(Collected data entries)
= Beginning of Section =
(* ===== verification/Glob.v ===== *)
(** * Shell patterns: [path/filepath.Match] of the Go standard library

    The matcher the operator uses for exclude patterns and overrides, on Unix
    (separator ['/'], backslash escapes).  It works chunk by chunk: a chunk is
    a star-free part of the pattern, [matchChunk] matches it at the start of a
    string and keeps checking the syntax of the chunk after a mismatch. *)

From S2P Require Import Prelude Go.
From Stdlib Require Import Ascii.
#[local] Open Scope Z_scope.
#[local] Open Scope char_scope.

Definition ErrBadPattern : error := Msg "syntax error in pattern" [].

(** [utf8.DecodeRuneInString] with the rest of the string; on an empty string
    [RuneError] and nothing consumed. *)
Definition decodeRune (l : list ascii) : Z * nat :=
  match l with [] => (RuneError, 0%nat) | c :: l => decode_rune c l end.

(** [scanChunk]: the chunk up to the next star outside a bracket. *)
Fixpoint scan (inrange : bool) (p : list ascii) : list ascii * list ascii :=
  match p with
  | [] => ([], [])
  | c :: p' =>
    if bool_decide (c = "\") then
      match p' with
      | [] => ([c], [])
      | d :: p'' => let '(chunk, rest) := scan inrange p'' in (c :: d :: chunk, rest)
      end
    else if bool_decide (c = "*") && negb inrange then ([], p)
    else
      let inrange := if bool_decide (c = "[") then true
                     else if bool_decide (c = "]") then false else inrange in
      let '(chunk, rest) := scan inrange p' in (c :: chunk, rest)
  end.

Fixpoint skipStars (p : list ascii) : bool * list ascii :=
  match p with
  | c :: p' => if bool_decide (c = "*") then (true, snd (skipStars p')) else (false, p)
  | [] => (false, [])
  end.

Definition scanChunk (pattern : list ascii) : bool * list ascii * list ascii :=
  let '(star, pattern) := skipStars pattern in
  let '(chunk, rest) := scan false pattern in
  (star, chunk, rest).

Definition getEsc (chunk : list ascii) : result (Z * list ascii) :=
  match chunk with
  | [] => Err ErrBadPattern
  | c :: chunk' =>
    if bool_decide (c = "-") || bool_decide (c = "]") then Err ErrBadPattern
    else
      let chunk := if bool_decide (c = "\") then chunk' else chunk in
      match chunk with
      | [] => Err ErrBadPattern
      | _ =>
        let '(r, n) := decodeRune chunk in
        if (r =? RuneError)%Z && bool_decide (n = 1%nat) then Err ErrBadPattern
        else match drop n chunk with
             | [] => Err ErrBadPattern
             | nchunk => Ok (r, nchunk)
             end
      end
  end.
= End of Section =
EXERCISE DIRECTIONS: Lines in the data that include the word "inrange" should all be copied.

SOLUTION:
Fixpoint scan (inrange : bool) (p : list ascii) : list ascii * list ascii :=
      | d :: p'' => let '(chunk, rest) := scan inrange p'' in (c :: d :: chunk, rest)
    else if bool_decide (c = "*") && negb inrange then ([], p)
      let inrange := if bool_decide (c = "[") then true
                     else if bool_decide (c = "]") then false else inrange in
      let '(chunk, rest) := scan inrange p' in (c :: chunk, rest)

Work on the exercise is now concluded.